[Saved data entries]
════

(** * The command store of the event-source server

    A shallow embedding of [server/command.js] (registration of command
    paths, [add], [query], the query compiler [buildQuery] and [parseTime])
    and of the link envelope written by [pushQueryStreamStart] in
    [command/server.js].

    Conventions of the embedding.
    - A JavaScript object is the list of its own enumerable properties in
      the order [Object.keys] lists them.  The call [x.hasOwnProperty(k)]
      is a method call: it answers whether [k] is among them, unless [x]
      has a property of its own named hasOwnProperty, which is called
      instead and, not being a function in a request body, a query string
      or a handler record, throws.  The assignment [x[k] = v] updates the
      list ([put]), except for the key [__proto__] on an object that has no
      such property of its own: that assignment reaches the setter of the
      prototype and creates no property (what it installs as prototype is
      not followed).
      An array is the object of its indices, together with its [length]
      where the code reads it by name (a request body, the value of a
      parameter) rather than by its keys.
    - The module-level [store] is an object used as a map from paths to
      handlers: a [gmap] holds its own properties, read and written under
      the same two rules.
    - Numbers are [NaN] or doubles that hold an integer: every number the
      code computes with is a count, a position, a page size or a
      millisecond time stamp.  A sum or a difference is exact, and printed
      in decimal digits, while it is a safe integer (below [2^53] in
      absolute value); beyond that the host says what it is rounded to and
      how it prints ([round], [ToString]).  Any other double is carried
      around untouched as [VDouble].
    - Function objects are identified by a number and carry no properties
      of their own; what they compute, and the built-ins whose result is
      fixed by the host ([isNaN], [parseInt], [parseFloat], date parsing,
      string conversion of non-primitives), are fields of the class
      [Runtime].
    - A thrown exception is the left injection of [res]; promises are
      followed to the handler that runs, so a rejected promise is the error
      its [catch] handler receives. *)

From Stdlib Require Import ZArith String Ascii List Bool Lia.
From stdpp Require Import base gmap strings list pretty.

Local Open Scope Z_scope.
#[local] Set Warnings "-register-all".

(** ** Values *)

Inductive number :=
| NaN
| Int (z : Z).

(** The integers that a double holds exactly together with their
    neighbours: those strictly between [-2^53] and [2^53]. *)
Definition safe_integer (z : Z) : bool :=
  (- 2 ^ 53 <? z) && (z <? 2 ^ 53).

Inductive jsval :=
| VUndefined
| VNull
| VBool (b : bool)
| VNum (n : number)
| VDouble (literal : string)
| VStr (s : string)
| VObj (props : list (string * jsval))
| VFun (id : nat).

Definition obj := list (string * jsval).

Fixpoint lookup_prop (k : string) (o : obj) : option jsval :=
  match o with
  | [] => None
  | (k', v) :: o' => if String.eqb k k' then Some v else lookup_prop k o'
  end.

Definition has_prop (k : string) (o : obj) : bool :=
  match lookup_prop k o with Some _ => true | None => false end.

Fixpoint set_prop (k : string) (v : jsval) (o : obj) : obj :=
  match o with
  | [] => [(k, v)]
  | (k', v') :: o' =>
      if String.eqb k k' then (k, v) :: o' else (k', v') :: set_prop k v o'
  end.

(** [o[k] = v] on an object created by a literal or by [JSON.parse] *)
Definition put (k : string) (v : jsval) (o : obj) : obj :=
  if String.eqb k "__proto__" && negb (has_prop k o) then o
  else set_prop k v o.

(** [Object.assign({}, a, b)] for an [a] and a [b] without a property of
    their own named [__proto__]: the query of a request is parsed without
    one, and the overrides of the links have none. *)
Definition assign (a b : obj) : obj :=
  fold_left (fun acc kv => set_prop (fst kv) (snd kv) acc) (a ++ b) [].

Definition typeof (v : jsval) : string :=
  match v with
  | VUndefined => "undefined"
  | VNull => "object"
  | VBool _ => "boolean"
  | VNum _ => "number"
  | VDouble _ => "number"
  | VStr _ => "string"
  | VObj _ => "object"
  | VFun _ => "function"
  end.

Definition truthy (v : jsval) : bool :=
  match v with
  | VUndefined | VNull => false
  | VBool b => b
  | VNum NaN => false
  | VNum (Int z) => negb (z =? 0)
  | VDouble _ => true
  | VStr s => negb (String.eqb s EmptyString)
  | VObj _ | VFun _ => true
  end.

(** [v === s] for a string literal [s] *)
Definition is_str (v : jsval) (s : string) : bool :=
  match v with VStr s' => String.eqb s' s | _ => false end.

(** ** Exceptions *)

Inductive exn :=
| RequestError (message : string)
| TypeError (message : string)
| Error (message : string).

Definition res (A : Type) : Type := (exn + A)%type.
Definition ok {A} (a : A) : res A := inr a.
Definition throw {A} (e : exn) : res A := inl e.
Definition bind {A B} (c : res A) (k : A -> res B) : res B :=
  match c with inl e => inl e | inr a => k a end.

Notation "'do' x <- c ;; k" := (bind c (fun x => k))
  (at level 10, x name, c at level 99, k at level 200).
Notation "'check' c ;; k" := (bind c (fun _ : unit => k))
  (at level 10, c at level 99, k at level 200).

(** [if (b) throw e;] *)
Definition throw_if (b : bool) (e : exn) : res unit :=
  if b then throw e else ok tt.

(** ** Property access on arbitrary values *)

Definition index_keys (n : nat) : list string :=
  map (fun i : nat => pretty (Z.of_nat i)) (seq 0 n).

Definition char_at (s : string) (i : nat) : jsval :=
  match String.get i s with
  | Some c => VStr (String c EmptyString)
  | None => VUndefined
  end.

(** The own property [k] of a value that can have properties. *)
Definition own (v : jsval) (k : string) : option jsval :=
  match v with
  | VObj o => lookup_prop k o
  | VStr s =>
      if String.eqb k "length" then Some (VNum (Int (Z.of_nat (String.length s))))
      else
        match find (fun i : nat => String.eqb k (pretty (Z.of_nat i)))
                   (seq 0 (String.length s)) with
        | Some i => Some (char_at s i)
        | None => None
        end
  | _ => None
  end.

Definition not_an_object : exn :=
  TypeError "Cannot read property of undefined or null".

Definition not_a_function : exn :=
  TypeError "hasOwnProperty is not a function".

(** [v.hasOwnProperty(k)]: a property of [v]'s own with that name is what
    gets called.  It holds what a request body, a query string or an index
    configuration put there, and the call throws. *)
Definition hasOwnProperty (v : jsval) (k : string) : res bool :=
  match v with
  | VUndefined | VNull => throw not_an_object
  | _ =>
      match own v "hasOwnProperty" with
      | Some _ => throw not_a_function
      | None => ok (match own v k with Some _ => true | None => false end)
      end
  end.

(** [v[k]], for the keys the code reads: own properties, or names that no
    prototype answers *)
Definition get (v : jsval) (k : string) : res jsval :=
  match v with
  | VUndefined | VNull => throw not_an_object
  | _ => ok (match own v k with Some x => x | None => VUndefined end)
  end.

(** [Object.keys(v)] *)
Definition Object_keys (v : jsval) : res (list string) :=
  match v with
  | VUndefined | VNull =>
      throw (TypeError "Cannot convert undefined or null to object")
  | VObj o => ok (map fst o)
  | VStr s => ok (index_keys (String.length s))
  | _ => ok []
  end.

(** ** The host *)

Class Runtime := {
  (** the call [f(x)] of function object [f] *)
  call : nat -> jsval -> res jsval;
  isNaN : jsval -> bool;
  parseInt : jsval -> number;
  (** a number, or the literal of a double that is not an integer *)
  parseFloat : jsval -> number + string;
  (** [new Date(v).valueOf()], [NaN] for an invalid date *)
  Date_valueOf : jsval -> number;
  (** the double that an integer beyond the safe ones is rounded to *)
  round : Z -> number;
  (** string conversion of objects, functions and of the doubles that are
      not safe integers *)
  ToString : jsval -> string
}.

Section Command.
Context {rt : Runtime}.

Definition show_number (n : number) : string :=
  match n with
  | NaN => "NaN"
  | Int z => if safe_integer z then pretty z else ToString (VNum n)
  end.

Definition to_string (v : jsval) : string :=
  match v with
  | VUndefined => "undefined"
  | VNull => "null"
  | VBool true => "true"
  | VBool false => "false"
  | VNum n => show_number n
  | VStr s => s
  | _ => ToString v
  end.

(** [f(x)] where [f] is any value *)
Definition apply (f x : jsval) : res jsval :=
  match f with
  | VFun id => call id x
  | _ => throw (TypeError (to_string f +:+ " is not a function"))
  end.

(** ** The store of handlers *)

(** [store[path]]: the collection promise is determined by the path, and the
    subscription map is never read. *)
Record handler := Handler {
  indexes : jsval;
  keys : list string;
  transform : jsval
}.

(** [store.hasOwnProperty(path)], answering with the handler for [true] *)
Definition store_hasOwnProperty (store : gmap string handler) (path : string)
  : res (option handler) :=
  match store !! "hasOwnProperty" with
  | Some _ => throw not_a_function
  | None => ok (store !! path)
  end.

(** [store[path] = handler] *)
Definition store_put (path : string) (h : handler)
    (store : gmap string handler) : gmap string handler :=
  match store !! path with
  | None => if String.eqb path "__proto__" then store else <[path := h]> store
  | Some _ => <[path := h]> store
  end.

(** [keys.forEach(f)], where [f] may throw *)
Fixpoint forEach {A} (f : A -> res unit) (l : list A) : res unit :=
  match l with
  | [] => ok tt
  | x :: l' => check f x ;; forEach f l'
  end.

Definition dq : string := String (ascii_of_nat 34) EmptyString.

Definition check_index (path : string) (idx : jsval) (key : string) : res unit :=
  do item <- get idx key ;;
  do type <- get item "type" ;;
  check throw_if (truthy type &&
                  (negb (is_str type "string") && negb (is_str type "number")
                   && negb (is_str type "boolean")))
    (Error ("Invalid type specified for command handler for " +:+ path +:+ " "
            +:+ key +:+ ". Expected on of " +:+ dq +:+ "boolean" +:+ dq +:+ ", "
            +:+ dq +:+ "number" +:+ dq +:+ ", or " +:+ dq +:+ "string" +:+ dq
            +:+ ".")) ;;
  do validator <- get item "validator" ;;
  check throw_if (truthy validator && negb (String.eqb (typeof validator) "function"))
    (Error ("Invalid validator specified for command handler for " +:+ path
            +:+ " " +:+ key +:+ ". Expected a function.")) ;;
  do value <- get item "value" ;;
  throw_if (truthy value && negb (String.eqb (typeof value) "function"))
    (Error ("Invalid value specified for command handler for " +:+ path
            +:+ " " +:+ key +:+ ". Expected a function.")).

════

[Your task]
Copy out, exactly and alone, the lines of the entries above between the ones holding "(store : gmap string handler) : gmap" and "Definition dq : string", inclusive.

[Output]
    (store : gmap string handler) : gmap string handler :=
  match store !! path with
  | None => if String.eqb path "__proto__" then store else <[path := h]> store
  | Some _ => <[path := h]> store
  end.

(** [keys.forEach(f)], where [f] may throw *)
Fixpoint forEach {A} (f : A -> res unit) (l : list A) : res unit :=
  match l with
  | [] => ok tt
  | x :: l' => check f x ;; forEach f l'
  end.

Definition dq : string := String (ascii_of_nat 34) EmptyString.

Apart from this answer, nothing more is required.